In a five-page order, Judge Rolando Mislang of the Pasig City Regional Trial Court branch 167 ruled that he found no malice in the articles published by the Sunday Punch news weekly on Citystate Savings bank.
"There being no malice in the subject articles, a reasonably discreet and prudent person would find it difficult to charge the accused for libel,” the judge said in his order dated August 27.
The suit arose from two articles published last year by the Sunday Punch in its print and online issues for August 25 to August 31 and September 1 to September 7 detailing the bank’s alleged use of public funds to pay for the electricity consumption of one of its branches in Pasig.

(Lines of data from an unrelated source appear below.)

(* ===== verification/Hash.v ===== *)
(** * SHA-256

    [hashlib.sha256(data).hexdigest()] of the Python standard library, which
    the canonical JSON hashes and the exact references use: 32-bit words as
    [Z] with the wrap-around written out, a message as its bytes. *)
From Stdlib Require String.
From S2P Require Import Prelude Records.

Definition w32 (z : Z) : Z := Z.land z 4294967295.
Definition add32 (x y : Z) : Z := w32 (x + y).
Definition rotr (x n : Z) : Z :=
  Z.lor (Z.shiftr x n) (w32 (Z.shiftl x (32 - n))).

Definition round_constants : list Z :=
  [1116352408; 1899447441; 3049323471; 3921009573; 961987163; 1508970993; 2453635748;
   2870763221; 3624381080; 310598401; 607225278; 1426881987; 1925078388; 2162078206;
   2614888103; 3248222580; 3835390401; 4022224774; 264347078; 604807628; 770255983;
   1249150122; 1555081692; 1996064986; 2554220882; 2821834349; 2952996808; 3210313671;
   3336571891; 3584528711; 113926993; 338241895; 666307205; 773529912; 1294757372;
   1396182291; 1695183700; 1986661051; 2177026350; 2456956037; 2730485921; 2820302411;
   3259730800; 3345764771; 3516065817; 3600352804; 4094571909; 275423344; 430227734;
   506948616; 659060556; 883997877; 958139571; 1322822218; 1537002063; 1747873779;
   1955562222; 2024104815; 2227730452; 2361852424; 2428436474; 2756734187; 3204031479;
   3329325298].

Record words := mkWords {
  wa : Z; wb : Z; wc : Z; wd : Z; we : Z; wf : Z; wg : Z; wh : Z;
}.

Definition initial_words : words :=
  mkWords 1779033703 3144134277 1013904242 2773480762 1359893119 2600822924 528734635
          1541459225.

Definition round (s : words) (kw : Z * Z) : words :=
  let s1 := Z.lxor (Z.lxor (rotr (we s) 6) (rotr (we s) 11)) (rotr (we s) 25) in
  let ch := Z.lxor (Z.land (we s) (wf s)) (Z.land (w32 (Z.lnot (we s))) (wg s)) in
  let t1 := w32 (wh s + s1 + ch + fst kw + snd kw) in
  let s0 := Z.lxor (Z.lxor (rotr (wa s) 2) (rotr (wa s) 13)) (rotr (wa s) 22) in
  let maj := Z.lxor (Z.lxor (Z.land (wa s) (wb s)) (Z.land (wa s) (wc s)))
                    (Z.land (wb s) (wc s)) in
  mkWords (add32 t1 (add32 s0 maj)) (wa s) (wb s) (wc s) (add32 (wd s) t1) (we s) (wf s)
          (wg s).

Definition small0 (x : Z) : Z := Z.lxor (Z.lxor (rotr x 7) (rotr x 18)) (Z.shiftr x 3).
Definition small1 (x : Z) : Z := Z.lxor (Z.lxor (rotr x 17) (rotr x 19)) (Z.shiftr x 10).

(** The message schedule, newest word first. *)
Fixpoint extend (n : nat) (w : list Z) : list Z :=
  match n with
  | O => w
  | S n =>
      let at_ i := nth i w 0 in
      extend n (w32 (small1 (at_ 1%nat) + at_ 6%nat + small0 (at_ 14%nat) + at_ 15%nat) :: w)
  end.

Fixpoint words_of (bytes : list Z) : list Z :=
  match bytes with
  | a :: b :: c :: d :: rest =>
      (a * 16777216 + b * 65536 + c * 256 + d) :: words_of rest
  | _ => []
  end.

Definition compress (s : words) (block : list Z) : words :=
  let schedule := rev (extend 48 (rev (words_of block))) in
  let r := fold_left round (combine round_constants schedule) s in
  mkWords (add32 (wa s) (wa r)) (add32 (wb s) (wb r)) (add32 (wc s) (wc r))
          (add32 (wd s) (wd r)) (add32 (we s) (we r)) (add32 (wf s) (wf r))
          (add32 (wg s) (wg r)) (add32 (wh s) (wh r)).

Definition bytes_of (s : string) : list Z :=
  map (fun c => Z.of_nat (Ascii.nat_of_ascii c)) (String.list_ascii_of_string s).

Definition big_endian64 (n : Z) : list Z :=
  map (fun i => Z.land (Z.shiftr n i) 255) [56; 48; 40; 32; 24; 16; 8; 0].

(** The padded message has a whole number of 64-byte blocks. *)
Definition pad (bytes : list Z) : list Z :=
  let n := Z.of_nat (length bytes) in
  bytes ++ [128] ++ repeat 0 (Z.to_nat ((55 - n) mod 64)) ++ big_endian64 (8 * n).

Fixpoint digest_blocks (n : nat) (s : words) (bytes : list Z) : words :=
  match n with
  | O => s
  | S n => digest_blocks n (compress s (firstn 64 bytes)) (skipn 64 bytes)
  end.

Definition digest (bytes : list Z) : words :=
  let padded := pad bytes in
  digest_blocks (Nat.div (length padded) 64) initial_words padded.

Definition hex_digit (n : Z) : Ascii.ascii :=
  Ascii.ascii_of_nat (Z.to_nat (if n <? 10 then 48 + n else 87 + n)).

Definition hex_word (w : Z) : list Ascii.ascii :=
  map (fun i => hex_digit (Z.land (Z.shiftr w i) 15)) [28; 24; 20; 16; 12; 8; 4; 0].

(** [hashlib.sha256(s).hexdigest()] *)
Definition sha256 (s : string) : string :=
  let d := digest (bytes_of s) in
  String.string_of_list_ascii
    (concat (map hex_word [wa d; wb d; wc d; wd d; we d; wf d; wg d; wh d])).

Example sha256_empty :
  sha256 "" = "e3b0c44298fc1c149afbf4c8996fb92427ae41e4649b934ca495991b7852b855".
Proof. vm_compute. reflexivity. Qed.
Example sha256_abc :
  sha256 "abc" = "ba7816bf8f01cfea414140de5dae2223b00361a396177a9cb410ff61f20015ad".
Proof. vm_compute. reflexivity. Qed.
Example sha256_two_blocks :
  sha256 "abcdbcdecdefdefgefghfghighijhijkijkljklmklmnlmnomnopnopq" =
  "248d6a61d20638b8e5c026930c3e6039a33ce45964ff2167f6ecedd419db06c1".
Proof. vm_compute. reflexivity. Qed.

Lemma hex_digit_lower n : 0 <= n < 16 -> is_lower_hex (hex_digit n) = true.
Proof.
  intros H. assert (Hn : In n (map Z.of_nat (seq 0 16))).
  { apply in_map_iff. exists (Z.to_nat n). split; [lia | apply in_seq; lia]. }
  simpl in Hn. repeat destruct Hn as [<- | Hn]; try reflexivity. destruct Hn.
Qed.

Lemma all_chars_list p l :
  all_chars p (String.string_of_list_ascii l) = forallb p l.
Proof. induction l as [| c l IH]; simpl; [reflexivity | rewrite IH; reflexivity]. Qed.

Lemma length_list l : String.length (String.string_of_list_ascii l) = length l.
Proof. induction l; simpl; congruence. Qed.

(** A digest is a well-formed [Sha256] contract value. *)
Lemma sha256_wf s : Sha256 (sha256 s) = true.
Proof.
  unfold Sha256, sha256. rewrite all_chars_list, length_list.
  apply andb_true_iff. split; [reflexivity |].
  apply forallb_forall. intros c Hc. apply in_concat in Hc.
  destruct Hc as (l & Hl & Hc). apply in_map_iff in Hl. destruct Hl as (w & <- & _).
  unfold hex_word in Hc. apply in_map_iff in Hc. destruct Hc as (i & <- & _).
  apply hex_digit_lower.
  change 15 with (Z.ones 4). rewrite Z.land_ones by lia.
  apply Z.mod_pos_bound. lia.
Qed.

The articles– disputed by the bank for allegedly being false– were based on comments made by an officer of the local electric cooperative and Dagupan City Mayor Belen Fernandez. Both officials did not retract their statements even after the filing of the libel suit against the Sunday Punch.
The judge granted the motion for judicial determination and recalled the arrest warrants issued against eight Sunday Punch editorial staff members– editor-in-chief and publisher Ermin Garcia Jr., associate editor Marifi Jara, contributing editor Jun Velasco, correspondents Jesus Garcia and Johanne Macob , online administrator Julie Ann Arrogante, production manager Jocelyn De La Cruz and cartoonist Virgilio Biagtan.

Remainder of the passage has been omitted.